# Weird Cereal



## bottles_inc (Mar 26, 2021)

This is how I keep the toppers I find. Every time I find a new one I plink it in there. The bowl's N. C. Hotel porcelain I dug. The spoon's the oldest and the best I've found. Gonna need a bigger bowl eventually. Anyone else have a weird way to display?


----------



## Timelypicken (Mar 26, 2021)

At first when I saw the title I thought it was going to be some stupid scammer and it was going to be a picture of limited edition bbq cereal box. Lol.

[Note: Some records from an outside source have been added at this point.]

(* ===== verification/BTree.v ===== *)
(** * [BTreeSet] and [BTreeMap] with string keys

    A [BTreeSet<String>] is a [gset string] and a [BTreeMap<String, V>] a
    [gmap string V], so that membership, insertion and lookup are stdpp's.  What
    distinguishes a B-tree from a hash table is that iteration visits the keys in
    increasing byte order: [btree_iter] and [btree_map_iter] are that order. *)
From S2P Require Import Prelude RustStr.
From stdpp Require Import sorting.

(** Insertion into a list in increasing order, without repetition. *)
Fixpoint sorted_insert (x : string) (l : list string) : list string :=
  match l with
  | [] => [x]
  | y :: l' =>
      match String.compare x y with
      | Lt => x :: l
      | Eq => l
      | Gt => y :: sorted_insert x l'
      end
  end.

Definition sort_strings (l : list string) : list string := foldr sorted_insert [] l.

(** [set.iter()] / [for x in set]. *)
Definition btree_iter (X : gset string) : list string := sort_strings (elements X).

(** [iter.collect::<BTreeSet<_>>()]. *)
Definition btree_collect (l : list string) : gset string := list_to_set l.

(** [map.iter()]: key and value in increasing key order. *)
Definition btree_map_iter {V} (m : gmap string V) : list (string * V) :=
  omap (λ k, pair k <$> m !! k) (btree_iter (dom m)).

(** ** Lemmas *)
Lemma elem_of_sorted_insert x y l : y ∈ sorted_insert x l ↔ y = x ∨ y ∈ l.
Proof.
  induction l as [|z l IH]; simpl; [set_solver|].
  destruct (String.compare x z) eqn:E; [|set_solver|set_solver].
  apply String.compare_eq_iff in E as ->. set_solver.
Qed.

Lemma elem_of_sort_strings y l : y ∈ sort_strings l ↔ y ∈ l.
Proof.
  induction l as [|x l IH]; simpl; [done|].
  change (foldr sorted_insert [] l) with (sort_strings l).
  rewrite elem_of_sorted_insert, IH. set_solver.
Qed.

Lemma elem_of_btree_iter y X : y ∈ btree_iter X ↔ y ∈ X.
Proof. unfold btree_iter. by rewrite elem_of_sort_strings, elem_of_elements. Qed.

Lemma compare_refl x : String.compare x x = Eq.
Proof. pose proof (String.compare_antisym x x) as H. by destruct (String.compare x x). Qed.

Lemma compare_lt_le x y : String.compare x y = Lt → String.le x y.
Proof. unfold String.le, String.leb. by intros ->. Qed.

Lemma compare_gt_le x y : String.compare x y = Gt → String.le y x.
Proof. intros H. unfold String.le, String.leb. rewrite String.compare_antisym, H. done. Qed.

Lemma sorted_insert_sorted x l :
  StronglySorted String.le l → StronglySorted String.le (sorted_insert x l).
Proof.
  induction 1 as [|y l Hl IH Hy]; simpl.
  { by repeat constructor. }
  destruct (String.compare x y) eqn:E.
  - by constructor.
  - apply compare_lt_le in E. constructor; [by constructor|].
    constructor; [done|]. eapply Forall_impl; [exact Hy|]. intros z Hz. by etrans.
  - apply compare_gt_le in E. constructor; [done|].
    apply Forall_forall. intros z [->|Hz]%elem_of_sorted_insert; [done|].
    by eapply Forall_forall in Hy.
Qed.

Lemma sorted_insert_NoDup x l :
  StronglySorted String.le l → NoDup l → NoDup (sorted_insert x l).
Proof.
  induction 1 as [|y l Hl IH Hy]; simpl; intros Hnd.
  { apply NoDup_singleton. }
  apply NoDup_cons in Hnd as [Hni Hnd].
  destruct (String.compare x y) eqn:E.
  - by constructor.
  - apply NoDup_cons. split; [|by constructor].
    rewrite elem_of_cons. intros [->|Hin].
    + by rewrite compare_refl in E.
    + eapply Forall_forall in Hy; [|exact Hin]. pose proof (compare_lt_le _ _ E) as Hxy.
      assert (x = y) as -> by (by apply (anti_symm String.le)).
      by rewrite compare_refl in E.
  - apply NoDup_cons. split; [|by apply IH].
    rewrite elem_of_sorted_insert. intros [->|?]; [|done].
    by rewrite compare_refl in E.
Qed.

Lemma sort_strings_sorted l : StronglySorted String.le (sort_strings l).
Proof. induction l as [|x l IH]; simpl; [constructor|]. by apply sorted_insert_sorted. Qed.

Lemma sort_strings_NoDup l : NoDup (sort_strings l).
Proof.
  induction l as [|x l IH]; simpl; [constructor|].
  apply sorted_insert_NoDup; [apply sort_strings_sorted|done].
Qed.

(** Two duplicate-free increasing lists with the same members are equal: the
    iteration order of a set is determined by its members. *)
Lemma sorted_unique (l1 l2 : list string) :
  StronglySorted String.le l1 → StronglySorted String.le l2 → NoDup l1 → NoDup l2 →
  (∀ x, x ∈ l1 ↔ x ∈ l2) → l1 = l2.
Proof.
  intros H1 H2 N1 N2 Heq. eapply (StronglySorted_unique String.le); [done..|].
  by apply NoDup_Permutation.
Qed.

Lemma sort_strings_ext l1 l2 :
  (∀ x, x ∈ l1 ↔ x ∈ l2) → sort_strings l1 = sort_strings l2.
Proof.
  intros Heq. apply sorted_unique; try apply sort_strings_sorted; try apply sort_strings_NoDup.
  intros x. by rewrite !elem_of_sort_strings.
Qed.

Lemma btree_iter_collect l : btree_iter (btree_collect l) = sort_strings l.
Proof.
  unfold btree_iter, btree_collect. apply sort_strings_ext. intros x.
  by rewrite elem_of_elements, elem_of_list_to_set.
Qed.

Lemma btree_iter_inj X Y : btree_iter X = btree_iter Y → X = Y.
Proof. intros H. apply set_eq. intros x. by rewrite <- !elem_of_btree_iter, H. Qed.

Lemma elem_of_btree_map_iter {V} (m : gmap string V) k v :
  (k, v) ∈ btree_map_iter m ↔ m !! k = Some v.
Proof.
  unfold btree_map_iter. rewrite list_elem_of_omap. split.
  - intros (k' & _ & H). destruct (m !! k') eqn:E; simpl in H; naive_solver.
  - intros Hk. exists k. rewrite Hk. split; [|done].
    apply elem_of_btree_iter, elem_of_dom. by eexists.
Qed.

#[export] Hint Resolve sort_strings_sorted sort_strings_NoDup : connector.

Nice display


----------



## UncleBruce (Mar 26, 2021)

If you consumed that bowl of cereal it would probably stop you up.


----------



## matthew lucier (Mar 28, 2021)

bottles_inc said:


> View attachment 222194
> View attachment 222195
> 
> This is how I keep the toppers I find. Every time I find a new one I plink it in there. The bowl's N. C. Hotel porcelain I dug. The spoon's the oldest and the best I've found. Gonna need a bigger bowl eventually. Anyone else have a weird way to display?

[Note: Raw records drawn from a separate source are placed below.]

Lemma parse_methods_tokens ms :
  (∀ m, m ∈ ms → ∃ text, method_from_bytes text = Some m) → parse_methods ms = Ok ms.
Proof.
  induction ms as [|m ms IH]; intros H; [done|]. cbn [parse_methods]. destruct (H m) as [t Ht]; [left|].
  pose proof (method_from_bytes_token _ _ Ht) as ->. unfold parse_method. rewrite Ht. cbn.
  rewrite IH; [done|]. intros m' Hm'. apply H. by right.
Qed.

Lemma methods_written fs ms :
  bool_decide (NoDup fs.*1) = true → field "methods" fs = seq_field node_string ms →
  (∀ m, m ∈ ms → ∃ text, method_from_bytes text = Some m) →
  defaulted (written fs) "methods" deserialize_methods [] = Ok ms.
Proof.
  intros Hnd%bool_decide_eq_true E Hms. unfold defaulted. rewrite entry_written, E by done.
  destruct ms as [|m ms]; [done|]. unfold seq_field, deserialize_methods, de_vec.
  rewrite de_node_seq. cbn -[de_all fmap parse_methods].
  rewrite de_all_nodes by (intros; apply de_node_string). by apply parse_methods_tokens.
Qed.

Lemma read_RouteConfig r :
  route_typed r → de_RouteConfig (rt_policy_hash r) (doc_RouteConfig r) = Ok r.
Proof.
  intros [Hm Hp]. unfold de_RouteConfig, doc_RouteConfig, section_node.
  rewrite read_struct by reflexivity. read_field.
  eapply bind_Ok_intro; [eapply methods_written; [reflexivity|reflexivity|exact Hm]|].
  repeat read_field; [|by destruct r].
  intros p Hr. apply read_GovernedRoutePolicyConfig. by apply Hp.
Qed.

Lemma read_routes loc rs :
  Forall route_typed rs → rt_policy_hash <$> rs = seq loc (length rs) →
  de_routes_from loc (doc_RouteConfig <$> rs) = Ok rs.
Proof.
  revert loc. induction rs as [|r rs IH]; intros loc; [done|]. rewrite !fmap_cons.
  intros [Hr Hrs]%list.Forall_cons [= Hl Hls]. cbn [de_routes_from]. rewrite <- Hl, read_RouteConfig by done.
  cbn. rewrite Hl, IH; done.
Qed.

Lemma read_Url u : url_parse (url_text u) = Some u → de_Url (node_string (url_text u)) = Ok u.
Proof. intros H. unfold de_Url. rewrite de_node_string. cbn. by rewrite H. Qed.
#[local] Hint Resolve read_Url : reads.

Lemma read_ClientServerConfig s :
  url_parse (url_text (sv_url s)) = Some (sv_url s) →
  de_ClientServerConfig (doc_ClientServerConfig s) = Ok s.
Proof.
  intros H. unfold de_ClientServerConfig, doc_ClientServerConfig, section_node. read_struct. by destruct s.
Qed.

Lemma read_UpstreamConfig u :
  url_parse (url_text (up_base_url u)) = Some (up_base_url u) →
  de_UpstreamConfig (doc_UpstreamConfig u) = Ok u.
Proof.
  intros H. unfold de_UpstreamConfig, doc_UpstreamConfig, section_node. read_struct. by destruct u.
Qed.

(** The texts a document has for what the configuration stores in parsed form. *)
Definition listen_of (listen : string) : ListenConfig :=
  match socket_addr_from_str listen with Some addr => Tcp addr | None => Unix listen end.

Definition urls_printed (c : ConnectorConfig) : Prop :=
  (∀ s, cf_server c = Some s → url_parse (url_text (sv_url s)) = Some (sv_url s)) ∧
  (∀ u, cf_upstream c = Some u → url_parse (url_text (up_base_url u)) = Some (up_base_url u)).

Lemma routes_written fs rs :
  bool_decide (NoDup fs.*1) = true → field "routes" fs = seq_field doc_RouteConfig rs →
  Forall route_typed rs → rt_policy_hash <$> rs = seq 0 (length rs) →
  defaulted (written fs) "routes" de_routes [] = Ok rs.
Proof.
  intros Hnd%bool_decide_eq_true E Hrs Hc. unfold defaulted. rewrite entry_written, E by done.
  destruct rs as [|r rs]; [done|]. unfold seq_field, de_routes. rewrite de_node_seq.
  cbn -[de_routes_from fmap]. by apply read_routes.
Qed.

Lemma read_ConnectorConfig listen c :
  config_typed c → listen_of listen = cf_listen c → urls_printed c →
  de_ConnectorConfig (doc_ConnectorConfig listen c) = Ok c.
Proof.
  intros [_ Hlim Hrt Hc Ht] Hl [Hs Hu]. unfold de_ConnectorConfig, doc_ConnectorConfig, section_node.
  rewrite read_struct by reflexivity.
  eapply bind_Ok_intro; [eapply required_written; [reflexivity|reflexivity|]|].
  { unfold de_ListenConfig. rewrite de_any_node_string. instantiate (1 := cf_listen c). rewrite <- Hl.
    unfold listen_of. by destruct (socket_addr_from_str listen). }
  read_field; [by intros s ?; apply read_ClientServerConfig, Hs|]. do 4 read_field.
  eapply bind_Ok_intro; [eapply routes_written; [reflexivity|reflexivity|done|done]|].
  repeat read_field; [| |by destruct c].
  - intros t ?. by apply read_ClientTrustConfig, Ht.
  - intros u ?. by apply read_UpstreamConfig, Hu.
Qed.
End documents.

(** ** A reference instance: nodes are values, the parser of texts is given. *)
#[warnings="-register-all"]
Inductive Value : Type :=
| VNull
| VBool (b : bool)
| VInt (z : Z)
| VString (s : string)
| VSeq (l : list Value)
| VMap (l : list (string * Value)).

Definition value_int (low high : Z) (v : Value) : result DeError Z :=
  match v with
  | VInt z => if (low <=? z)%Z && (z <? high)%Z then Ok z else Err InvalidType
  | _ => Err InvalidType
  end.

Definition ref_yaml (parse : string → result string Value) : YamlLib := {|
  Node := Value;
  yaml_parse := parse;
  de_error_text e := match e with
                     | UnknownField k => "unknown field `" +:+ k +:+ "`"
                     | _ => "invalid configuration"
                     end;
  de_map v := match v with VMap l => Ok l | _ => Err InvalidType end;
  de_seq v := match v with VSeq l => Ok l | _ => Err InvalidType end;
  de_is_null v := match v with VNull => true | _ => false end;
  de_string v := match v with VString s => Ok s | _ => Err InvalidType end;
  de_any_string v := match v with VString s => Some s | _ => None end;
  de_bool v := match v with VBool b => Ok b | _ => Err InvalidType end;
  de_u64 v := Z.to_N <$> value_int 0 (2 ^ 64) v;
  de_usize v := Z.to_N <$> value_int 0 (2 ^ 64) v;
  de_u32 v := Z.to_N <$> value_int 0 (2 ^ 32) v;
  de_i64 v := value_int (- 2 ^ 63) (2 ^ 63) v |}.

A weird display you say? How about a 1960's "TICKET TO THE MOON." With a needle and a spoon... 
	

	
	
		
		

		
		
	


	







Sent from my E6910 using Tapatalk


----------



## matthew lucier (Mar 28, 2021)

matthew lucier said:


> A weird display you say? How about a 1960's "TICKET TO THE MOON." With a needle and a spoon...
> 
> 
> 
> ...


All dug items and I forgot to mention it is a 'used ticket". Novelty of course. Folk art and nothing more. 

Sent from my E6910 using Tapatalk


----------



## Palani (Mar 31, 2021)

Breakfast of champions!!


----------